Senator Fraser: I am going back to this question of instructions in respect of a particular investigation/prosecution. You said you felt comfortable with the system set out in the National Defence Act. In that system, as you rightly said, the Judge Advocate General, the head of your department, is empowered to issue instructions. Interestingly, the Judge Advocate General does not have the power to issue instructions about a particular case to defence counsel.

Capt. MacDougall: That is correct.

Senator Fraser: That is under general guidelines. In the case of the military police, it is not the Provost Marshal who can issue instructions in respect of a particular investigation, it is the Vice Chief of The Defence Staff — the brassier brass, if you will. Do you not see any distinction? Why would it not apply to defence counsel if it is okay for prosecutions?

Capt. MacDougall: I will start with the easier question first, which is why it does not apply to defence counsel. It is unethical. Defence counsel in our system, civilian or military, has carriage of the defence, and that is absolutely between the accused and the defence counsel, who takes instructions only from the accused. That is an easy one. That will not apply.

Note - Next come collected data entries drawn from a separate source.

(** The same for [Array.prototype.map], with no call where the source
    has a hole. *)
Lemma map_items_runs (h0 : heap) callback items index target st st' before :
  (∀ item i, extends_heap (λ _ : unit, callback item i)) →
  st_heap st !! target
  = Some (OArray (before ++ replicate (length items) None)) →
  length before = index →
  h0 `prefix_of` st_heap st → length h0 ≤ target →
  map_items callback items index target st = Ok st' →
  ∃ runs : list (option run),
    length runs = length items
    ∧ st_heap st' !! target
      = Some (OArray (before ++ (fmap (M := option) run_result <$> runs)))
    ∧ (∀ i, items !! i = Some None → runs !! i = Some None)
    ∧ (∀ i item, items !! i = Some (Some item) →
         ∃ s1 c s2,
           runs !! i = Some (Some (s1, c, s2))
           ∧ callback item (index + i) s1 = Ok (c, s2)
           ∧ h0 `prefix_of` st_heap s1
           ∧ length (st_heap st) ≤ length (st_heap s1)
           ∧ length (st_heap s2) ≤ length (st_heap st')
           ∧ ∀ a, length (st_heap s1) ≤ a → a < length (st_heap s2) →
               st_heap st' !! a = st_heap s2 !! a)
    ∧ (∀ i j si ci si' sj cj sj',
         i < j →
         runs !! i = Some (Some (si, ci, si')) →
         runs !! j = Some (Some (sj, cj, sj')) →
         length (st_heap si') ≤ length (st_heap sj)).
Proof.
  intros Hcb. revert index st before.
  induction items as [|[item|] rest IH]; intros index st before Ht Hlen Hpre Hle Hrun;
    simpl in Hrun; subst index.
  - inversion Hrun; subst. exists [].
    split_and!; [done|done|by intros [|i]..].
  - apply bind_Ok_inv in Hrun as ([c st1] & Hcall & Hrun).
    pose proof (Hcb item _ () st c st1 Hcall) as Hext.
    pose proof (prefix_length _ _ Hext) as Hlen1.
    assert (Htlt : target < length (st_heap st)) by (by eapply lookup_lt_Some).
    assert (Ht1 : st_heap st1 !! target
                  = Some (OArray (before ++ replicate (length (Some item :: rest)) None)))
      by (by eapply prefix_lookup_Some).
    apply (store_item_lookup _ (length before) c) in Ht1.
    simpl in Ht1.
    rewrite (insert_app_r_alt before) in Ht1 by done.
    rewrite Nat.sub_diag in Ht1. simpl in Ht1.
    rewrite (cons_middle (Some c)), app_assoc in Ht1.
    pose proof (map_items_frame _ _ _ _ _ _ Hcb Hrun) as [Hlen' Hsame].
    rewrite store_item_length in Hlen', Hsame.
    eapply IH in Hrun as (runs & Hlenr & Hfinal & Hholes & Hall & Hord);
      [|exact Ht1| | |done].
    + exists (Some (st, c, st1) :: runs). split_and!.
      * simpl. by rewrite Hlenr.
      * rewrite Hfinal. csimpl. by rewrite <- app_assoc.
      * intros [|i] Hi; simpl in Hi; [done|]. by apply Hholes.
      * intros [|i] item' Hi; simpl in Hi.
        -- inversion Hi; subst. exists st, c, st1.
           rewrite Nat.add_0_r. split_and!; [done|done|done|done|done|].
           intros a Hge Hlt. rewrite Hsame by lia.
           apply lookup_store_item_ne. lia.
        -- destruct (Hall i item' Hi)
             as (s1 & c' & s2 & Hr & Hb & Hp1 & Hl1 & Hl2 & Hkeep).
           rewrite store_item_length in Hl1.
           exists s1, c', s2. split_and!; [done| |done|lia|done|done].
           by replace (length before + S i) with (S (length before) + i) by lia.
      * intros [|i] [|j] si ci si' sj cj sj' Hij Hi Hj; simpl in Hi, Hj; try lia.
        -- inversion Hi; subst.
           destruct (lookup_lt_is_Some_2 rest j) as [[itemj|] Hpj].
           { rewrite <- Hlenr. by eapply lookup_lt_Some. }
           ++ destruct (Hall j itemj Hpj)
                as (s1 & c' & s2 & Hr & _ & _ & Hl1 & _).
              assert (Heq : Some (Some (sj, cj, sj')) = Some (Some (s1, c', s2)))
                by (etrans; [symmetry; exact Hj|exact Hr]).
              inversion Heq; subst.
              by rewrite store_item_length in Hl1.
           ++ pose proof (Hholes j Hpj) as Hnone.
              assert (Heq : Some (Some (sj, cj, sj')) = Some None)
                by (etrans; [symmetry; exact Hj|exact Hnone]).
              inversion Heq.
        -- eapply (Hord i j); [lia|done|done].
    + rewrite length_app. simpl. lia.
    + apply store_item_prefix; [|done]. by etrans.
  - simpl in Ht.
    rewrite (cons_middle None), app_assoc in Ht.
    eapply IH in Hrun as (runs & Hlenr & Hfinal & Hholes & Hall & Hord);
      [|exact Ht| |done|done].
    + exists (None :: runs). split_and!.
      * simpl. by rewrite Hlenr.
      * rewrite Hfinal. csimpl. by rewrite <- app_assoc.
      * intros [|i] Hi; simpl in Hi; [done|]. by apply Hholes.
      * intros [|i] item' Hi; simpl in Hi; [done|].
        destruct (Hall i item' Hi)
          as (s1 & c' & s2 & Hr & Hb & Hp1 & Hl1 & Hl2 & Hkeep).
        exists s1, c', s2. split_and!; [done| |done|done|done|done].
        by replace (length before + S i) with (S (length before) + i) by lia.
      * intros [|i] [|j] si ci si' sj cj sj' Hij Hi Hj; simpl in Hi, Hj;
          try lia; try done.
        eapply (Hord i j); [lia|done|done].
    + rewrite length_app. simpl. lia.
Qed.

Senator Fraser: I get that point.

Capt. MacDougall: I agree with you that there is a difference. It is a parallel as opposed to a mirror image between the Director of Military Prosecutions and the Provost Marshal. The big difference is that Judge Advocate General's role is set out statutorily in the National Defence Act. He is charged with overseeing the administration of the military justice system. Clearly, there is nothing specific in the act —

Senator Fraser: There will be something specific because this bill sets out the Provost Marshal.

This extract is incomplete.